- Gratuluję naszym rywalom wygranej. W naszym przypadku po raz kolejny powtarza się ta sama historia: nie gramy dobrej obrony. W każdej kwarcie daliśmy sobie rzucić za dużo punktów. Przeciwnicy mocno nas skrzywdzili w ofensywie - podkreśla Robert Lewandowski, podkoszowy Wikany Startu Lublin, który w ostatnim czasie spisuje się naprawdę przyzwoicie. W sobotnim spotkaniu zawodnik zdobył 15 punktów i miał siedem zbiórek.
[ad=rectangle]
Pierwszą kwartę z dwupunktowym prowadzeniem zakończyli koszykarze Wikany Startu Lublin i wydawało się, że gospodarze będą w stanie sprawić niespodziankę. Jednak w kolejnych dziesięciu minutach to goście z Wrocławia nadawali ton wydarzeniom na parkiecie.

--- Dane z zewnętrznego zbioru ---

(* ===== verification/BookText.v ===== *)
(** * The text of the address book's file ([pkg/addressbook/types.go], [storage.go])

    The bytes that [json.MarshalIndent] makes of an address book, and what
    [json.Unmarshal] makes of bytes: the members of an entry in the order of
    the struct that [MarshalJSON] builds, what [omitempty] leaves out, the
    reading of names in any case.  [zone] is the offset, in minutes, that an
    instant is shown with.  Documents in which an object names a member twice,
    entries that are [null], times written with escapes, and nesting beyond
    the decoder's limit of 10000 are left out. *)

From S2P Require Import Prelude Errors Validation Json Rfc3339 Base64 JsonRead Interfaces Storage.
Local Open Scope Z_scope.

(** ** Writing *)

Section BookText.
Context `{Libp2p} (zone : time → Z).

Definition entry_json (p : PeerEntry) : option json :=
  last_seen ← jtime zone (LastSeen p); created_at ← jtime zone (CreatedAt p); updated_at ← jtime zone (UpdatedAt p);
  Some (JObj (field "peer_id" (jstr (peer_String (PeerID p)))
    ++ omit (length (PublicKey p) =? 0)%nat "public_key" (JStr (b64_encode (PublicKey p)))
    ++ match nonempty_map (Metadata p) with Some m => field "metadata" (jmap jstr m) | None => [] end
    ++ field "last_seen" last_seen ++ field "blacklisted" (JBool (Blacklisted p))
    ++ field "created_at" created_at ++ field "updated_at" updated_at
    ++ field "multiaddrs" (JArr ((λ m, jstr (ma_String m)) <$> Multiaddrs p)))).

Definition book_json (d : addressBookData) : option json :=
  peers ← mapM (λ x : string * PeerEntry, j ← entry_json x.2; Some (bytes_of x.1, j)) (sorted_members (Peers d));
  Some (JObj (field "version" (jint (Version d)) ++ field "peers" (JObj peers))).

(** [json.MarshalIndent(book, "", "  ")]; [None] where it fails. *)
Definition book_text (d : addressBookData) : option (list Z) := print indented 0 <$> book_json d.
End BookText.

(** ** Reading *)

Definition read_metadata (cur : option (gmap string string)) (j : json) : option (option (gmap string string)) :=
  match j with JObj l => Some <$> read_map (read_string "") (default ∅ cur) l | JNull => Some None | _ => None end.

(** The identifier's own decoder is given [null] too, and reads an empty
    string in it. *)
Definition read_id (j : json) : option (option string) :=
  match j with JStr s => Some (Some (string_of s)) | JNull => Some (Some "") | _ => None end.

Definition zero_peer : json_peer :=
  {| j_peer_id := None; j_multiaddrs := []; j_public_key := []; j_metadata := None; j_last_seen := GoTime.zero;
     j_blacklisted := false; j_created_at := GoTime.zero; j_updated_at := GoTime.zero |}.

(** A member whose name is no field's is skipped. *)
Definition read_member (p : json_peer) (x : list Z * json) : option json_peer :=
  let with_ id addrs key md seen bl created updated :=
    {| j_peer_id := id; j_multiaddrs := addrs; j_public_key := key; j_metadata := md; j_last_seen := seen;
       j_blacklisted := bl; j_created_at := created; j_updated_at := updated |} in
  let id := j_peer_id p in let addrs := j_multiaddrs p in let key := j_public_key p in let md := j_metadata p in
  let seen := j_last_seen p in let bl := j_blacklisted p in let created := j_created_at p in let updated := j_updated_at p in
  let (k, j) := x in
  if is_field "peer_id" k then id ← read_id j; Some (with_ id addrs key md seen bl created updated)
  else if is_field "public_key" k then key ← read_bytes j; Some (with_ id addrs key md seen bl created updated)
  else if is_field "metadata" k then md ← read_metadata md j; Some (with_ id addrs key md seen bl created updated)
  else if is_field "last_seen" k then seen ← read_time seen j; Some (with_ id addrs key md seen bl created updated)
  else if is_field "blacklisted" k then bl ← read_bool bl j; Some (with_ id addrs key md seen bl created updated)
  else if is_field "created_at" k then created ← read_time created j; Some (with_ id addrs key md seen bl created updated)
  else if is_field "updated_at" k then updated ← read_time updated j; Some (with_ id addrs key md seen bl created updated)
  else if is_field "multiaddrs" k then addrs ← read_strings j; Some (with_ id addrs key md seen bl created updated)
  else Some p.

Definition read_entry (j : json) : option json_peer :=
  match j with JObj l => foldl (λ acc x, p ← acc; read_member p x) (Some zero_peer) l | _ => None end.

Definition read_peers (cur : option (gmap string json_peer)) (j : json) : option (option (gmap string json_peer)) :=
  match j with JObj l => Some <$> read_map read_entry (default ∅ cur) l | JNull => Some None | _ => None end.

Definition read_book_member (b : json_book) (x : list Z * json) : option json_book :=
  let (k, j) := x in
  if is_field "version" k then v ← read_int (jb_version b) j; Some {| jb_version := v; jb_peers := jb_peers b |}
  else if is_field "peers" k then ps ← read_peers (jb_peers b) j; Some {| jb_version := jb_version b; jb_peers := ps |}
  else Some b.

Definition zero_book : json_book := {| jb_version := 0; jb_peers := None |}.
Definition read_book (j : json) : option json_book :=
  match j with
  | JObj l => foldl (λ acc x, b ← acc; read_book_member b x) (Some zero_book) l
  | JNull => Some zero_book
  | _ => None
  end.

(** What [load] takes the bytes of a file for, up to the entries' own
    decoding. *)
Definition content_of (text : list Z) : content :=
  match text with
  | [] => CEmpty
  | _ => match parse text ≫= read_book with Some j => CDoc j | None => CCorrupt end
  end.

(** ** Reading what was written *)

Lemma read_jmetadata m : read_metadata None (sanitize (jmap jstr m)) = Some (Some (written_map to_valid m)).
Proof.
  unfold read_metadata. pose proof (read_jmap (read_string "") jstr to_valid m (λ _ _ _, eq_refl)) as E.
  unfold jmap in *. cbn [sanitize default] in *. by rewrite E.
Qed.

Section RoundTrip.
Context `{Libp2pLaws} (zone : time → Z).

Lemma read_addrs (l : list Multiaddr) : read_strings (sanitize (JArr ((λ m, jstr (ma_String m)) <$> l))) = Some (ma_String <$> l).
Proof.
  cbn [sanitize read_strings]. apply mapM_Some_2. induction l as [|m l IH]; [constructor |].
  cbn. constructor; [| done]. unfold jstr. cbn. f_equal. apply ma_utf8.
Qed.

Lemma addrs_well_formed (l : list Multiaddr) : well_formed (JArr ((λ m, jstr (ma_String m)) <$> l)).
Proof. cbn [well_formed]. induction l as [|m l IH]; cbn; [done | split; [apply bytes_of_bytes | done]]. Qed.

Lemma read_entry_json p j :
  entry_json zone p = Some j → Forall is_byte (PublicKey p) → read_entry (sanitize j) = Some (MarshalJSON p) ∧ well_formed j.
Proof.
  unfold entry_json. intros Hj Hk.
  destruct (jtime zone (LastSeen p)) as [js|] eqn:Es; [| done]. destruct (jtime zone (CreatedAt p)) as [jc|] eqn:Ec; [| done].
  destruct (jtime zone (UpdatedAt p)) as [ju|] eqn:Eu; [| done]. cbn [mbind option_bind] in Hj. injection Hj as <-.
  destruct (read_jtime _ GoTime.zero _ _ Es) as [Rs Ws]. destruct (read_jtime _ GoTime.zero _ _ Ec) as [Rc Wc].
  destruct (read_jtime _ GoTime.zero _ _ Eu) as [Ru Wu]. pose proof (read_addrs (Multiaddrs p)) as Ra.
  assert (read_id (sanitize (jstr (peer_String (PeerID p)))) = Some (Some (peer_String (PeerID p)))) as Ri by (cbn; do 2 f_equal; apply peer_utf8).
  assert (read_bytes (sanitize (JStr (b64_encode (PublicKey p)))) = Some (PublicKey p)) as Rk.
  { cbn [sanitize read_bytes]. rewrite ascii_sanitize by (by apply b64_ascii). by apply b64_roundtrip. }
  assert (Forall is_byte (b64_encode (PublicKey p))) as Wk.
  { eapply Forall_impl; [by apply b64_ascii |]. unfold is_byte. cbn. lia. }
  pose proof (addrs_well_formed (Multiaddrs p)) as Wa. pose proof (jmap_well_formed jstr) as Wm.
  unfold MarshalJSON, written_metadata, omit, field. cbn [sanitize app].
  set (jid := jstr _) in *. set (jk := JStr _) in *. set (ja := JArr _) in *.
  split.
  - destruct (PublicKey p) as [|k ks] eqn:Ek; destruct (nonempty_map (Metadata p)) as [m|]; cbn [length Nat.eqb map app fst snd];
      unfold read_entry; cbn [foldl mbind option_bind]; unfold read_member; known_fields;
      unfold zero_peer; cbn [mbind option_bind sanitize read_bool];
      repeat (first [ rewrite Ri | rewrite Rk | rewrite Rs | rewrite Rc | rewrite Ru | rewrite Ra | rewrite read_jmetadata ];
              cbn [mbind option_bind sanitize read_bool j_peer_id j_multiaddrs j_public_key j_metadata j_last_seen j_blacklisted j_created_at j_updated_at]);
      done.
  - destruct (PublicKey p) as [|k ks] eqn:Ek; destruct (nonempty_map (Metadata p)) as [m|]; cbn [length Nat.eqb app];
      cbn [well_formed fold_right fst snd]; split_and!; try done; try apply bytes_of_bytes; apply Wm, jstr_well_formed.
Qed.

(** The text of a book reads back as the book's document. *)
Lemma read_book_json d j :
  book_json zone d = Some j → in_int64 (Version d) → map_Forall (λ _ e, Forall is_byte (PublicKey e)) (Peers d) →
  read_book (sanitize j) = Some (marshal_book d) ∧ well_formed j.
Proof.
  unfold book_json. destruct (mapM _ _) as [ps|] eqn:Eps; [| done]. intros [= <-] Hv Hk.
  assert (Forall2 (λ (x : string * PeerEntry) y, y.1 = bytes_of x.1 ∧ entry_json zone x.2 = Some y.2) (sorted_members (Peers d)) ps) as Hps.
  { apply mapM_Some_1 in Eps. eapply Forall2_impl; [exact Eps |]. cbn. intros x y E.
    destruct (entry_json zone x.2); [| done]. by simplify_eq/=. }
  set (g := λ e : PeerEntry, default JNull (entry_json zone e)).
  assert (ps = (λ x, (bytes_of x.1, g x.2)) <$> sorted_members (Peers d)) as ->.
  { clear Eps. induction Hps as [|[k e] [k' j] l l' [E1 E2] _ IH]; [done |]. cbn in *. unfold g at 1. rewrite E2. cbn. by rewrite E1, IH. }
  assert (∀ k e, (k, e) ∈ sorted_members (Peers d) → read_entry (sanitize (g e)) = Some (MarshalJSON e) ∧ well_formed (g e)) as Hg.
  { intros k e Hin. destruct (list_elem_of_lookup_1 _ _ Hin) as [i Hi].
    destruct (Forall2_lookup_l _ _ _ _ _ Hps Hi) as ([k' j] & _ & _ & E). cbn in E. unfold g. rewrite E. cbn [default].
    apply read_entry_json; [done |]. by apply (Hk k), elem_of_sorted_members. }
  split.
  - unfold read_book, field. cbn [sanitize map app fst snd foldl mbind option_bind]. unfold read_book_member. known_fields.
    unfold jint. cbn [sanitize read_int]. rewrite parse_print_int by done. cbn [mbind option_bind].
    unfold read_peers. cbn [jb_peers zero_book default]. rewrite (read_map_members read_entry g MarshalJSON); [done |].
    intros k e Hin. by apply (Hg k).
  - unfold field. cbn [well_formed app fold_right fst snd]. destruct (print_int_number (Version d) Hv) as [Hn1 Hn2].
    split_and!; try done; try apply bytes_of_bytes. clear -Hg.
    induction (sorted_members (Peers d)) as [|[k e] l IH]; cbn; [done |]. split.
    + split; [apply bytes_of_bytes | apply (Hg k); by left].
    + apply IH. intros k' e' Hin. apply (Hg k'). by right.
Qed.
End RoundTrip.

(** C7. What is saved is what is read.  Whenever [MarshalIndent] makes bytes of an
    address book, in whatever zone its times are shown, [Unmarshal] takes these
    bytes for the document that [save] and [load] exchange: every member in
    its place, what is not UTF-8 in a key or a value of the metadata replaced,
    nothing else changed. *)
Theorem book_text_roundtrip `{Libp2pLaws} zone d text :
  book_text zone d = Some text → in_int64 (Version d) → map_Forall (λ _ e, Forall is_byte (PublicKey e)) (Peers d) →
  content_of text = CDoc (marshal_book d).
Proof.
  unfold book_text. intros (j & Hj & ->)%fmap_Some Hv Hk. destruct (read_book_json zone d j Hj Hv Hk) as [Hr Hw].
  unfold content_of. rewrite (parse_print indented indented_ok 0 j Hw). cbn [mbind option_bind]. rewrite Hr.
  destruct (print_head indented 0 j Hw) as (c & l & -> & _). done.
Qed.

(** When there are no bytes: some time of the book is out of the range of its
    text, in the zone it is shown in. *)
Lemma book_text_total `{Libp2p} zone d :
  (∀ k e, Peers d !! k = Some e → ∀ t, t ∈ [LastSeen e; CreatedAt e; UpdatedAt e] → json_range (zone t) t = true) →
  is_Some (book_text zone d).
Proof.
  intros Hd. unfold book_text. apply fmap_is_Some. unfold book_json.
  assert (is_Some (mapM (λ x : string * PeerEntry, j ← entry_json zone x.2; Some (bytes_of x.1, j)) (sorted_members (Peers d)))) as [ps ->]; [| eauto].
  apply mapM_is_Some. apply Forall_forall. intros [k e] Hin%elem_of_sorted_members. specialize (Hd k e Hin). cbn.
  unfold entry_json, jtime. rewrite !Hd by set_solver. cbn. eauto.
Qed.

(** ** Witness *)

Definition text_book : addressBookData (H := plain_libp2p) :=
  {| Version := 1; Peers := {["Qm1" := {| PeerID := "Qm1"; Multiaddrs := ["/ip4/10.0.0.1/tcp/4001" : @Multiaddr plain_libp2p];
       RawMultiaddrs := []; PublicKey := [1; 255]; Metadata := Some {["name" := "a<b"%string]}; LastSeen := GoTime.zero;
       Blacklisted := true; CreatedAt := GoTime.Second * 63844772399 + 120000000; UpdatedAt := GoTime.Second * 63844772400 |}]} |}.
Definition utc_or_paris : time → Z := λ t, if GoTime.IsZero t then 0 else 60.

Definition text_lines : list string :=
  [ "{";
    "  `version`: 1,";
    "  `peers`: {";
    "    `Qm1`: {";
    "      `peer_id`: `Qm1`,";
    "      `public_key`: `Af8=`,";
    "      `metadata`: {";
    "        `name`: `a\u003cb`";
    "      },";
    "      `last_seen`: `0001-01-01T00:00:00Z`,";
    "      `blacklisted`: true,";
    "      `created_at`: `2024-02-29T03:59:59.12+01:00`,";
    "      `updated_at`: `2024-02-29T04:00:00+01:00`,";
    "      `multiaddrs`: [";
    "        `/ip4/10.0.0.1/tcp/4001`";
    "      ]";
    "    }";
    "  }";
    "}" ].
(** The lines, with their quotes. *)
Definition text_bytes : list Z :=
  drop 1 (text_lines ≫= λ l, 10 :: ((λ c, if c =? 96 then 34 else c) <$> bytes_of l)).

Lemma text_book_text : book_text (H := plain_libp2p) utc_or_paris text_book = Some text_bytes.
Proof. vm_compute. reflexivity. Qed.

Lemma book_text_roundtrip_witness : content_of text_bytes = CDoc (marshal_book (H := plain_libp2p) text_book).
Proof.
  apply (book_text_roundtrip (H0 := plain_libp2p_laws) utc_or_paris text_book text_bytes text_book_text).
  - split; discriminate.
  - apply map_Forall_singleton. repeat constructor; discriminate.
Defined.
Definition UpdateLastSeen (now : time) (peerID : string) : ST world (option error) :=
  let key := peer_String peerID in
  ps ← st_gets (λ w : world, peers (book w));
  match ps !! key with
  | None => mret (Some (not_found peerID))
  | Some e =>
      _ ← set_entry key
            {| PeerID := PeerID e; Multiaddrs := Multiaddrs e; RawMultiaddrs := RawMultiaddrs e;
               PublicKey := PublicKey e; Metadata := Metadata e; LastSeen := now;
               Blacklisted := Blacklisted e; CreatedAt := CreatedAt e; UpdatedAt := now |};
      _ ← set_dirty true;
      mret None
  end.

(** The loop body of [UpdateMetadata]: an empty value deletes its key. *)
Definition merge_one (k v : string) (m : gmap string string) : gmap string string :=
  if (v =? "")%string then delete k m else <[k := v]> m.

Definition UpdateMetadata (o : io) (now : time) (peerID : string) (metadata : gmap string string)
    : ST world (option error) :=
  let key := peer_String peerID in
  ps ← st_gets (λ w : world, peers (book w));
  match ps !! key with
  | None => mret (Some (not_found peerID))
  | Some e =>
      _ ← set_entry key
            {| PeerID := PeerID e; Multiaddrs := Multiaddrs e; RawMultiaddrs := RawMultiaddrs e;
               PublicKey := PublicKey e;
               Metadata := Some (map_fold merge_one (default ∅ (Metadata e)) metadata);
               LastSeen := LastSeen e; Blacklisted := Blacklisted e; CreatedAt := CreatedAt e;
               UpdatedAt := now |};
      saveLocked o
  end.

Definition HasPeer (peerID : string) : ST world bool :=
  ps ← st_gets (λ w : world, peers (book w));
  mret (bool_decide (is_Some (ps !! peer_String peerID))).

Definition Count : ST world nat := st_gets (λ w : world, size (peers (book w))).

Definition CountActive : ST world nat :=
  st_gets (λ w : world, map_fold (λ _ (e : PeerEntry) (count : nat), if negb (Blacklisted e) then S count else count) 0 (peers (book w))).

Definition Clear (o : io) : ST world (option error) :=
  _ ← set_peers ∅; saveLocked o.

Definition Reload (o : io) : ST world (option error) :=
  r ← storage_load o;
  match r with
  | Err e => mret (Some (Errorf "failed to reload address book: %w" (Some e)))
  | Ok data => _ ← set_peers (Peers data); _ ← set_dirty false; mret None
  end.

(** One iteration of [flushLoop] on a tick; the loop ends when [ctx] is done. *)
Definition flush_tick (o : io) : ST world unit :=
  b ← st_gets book;
  if cancelled b then mret tt
  else if dirty b then _ ← saveLocked o; mret tt
  else mret tt.

Definition Flush (o : io) : ST world (option error) :=
  d ← st_gets (λ w : world, dirty (book w));
  if negb d then mret None else saveLocked o.

Definition Close (o : io) : ST world (option error) :=
  _ ← cancel;
  d ← st_gets (λ w : world, dirty (book w));
  if (d : bool) then saveLocked o else mret None.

Wygrali tę część meczu 32:14 i na przerwę schodzili z bezpieczną przewagą.
- Rywale byli od nas lepsi w każdej statystyce - w zbiórkach, celności rzutów z gry - przyznaje Lewandowski.
Lublinianie walczą o to, aby uniknąć dwóch ostatnich miejsc w tabeli. Zadanie jednak będą mieli trudne, bo terminarz nie jest sprzyjający.
- Przed nami cztery ostatnie mecze w tym sezonie. Mamy szansę na odniesienie czterech wygranych i będziemy robić wszystko, aby tak się stało. Zależy nam na dobrym zakończeniu rozgrywek - zaznacza Lewandowski.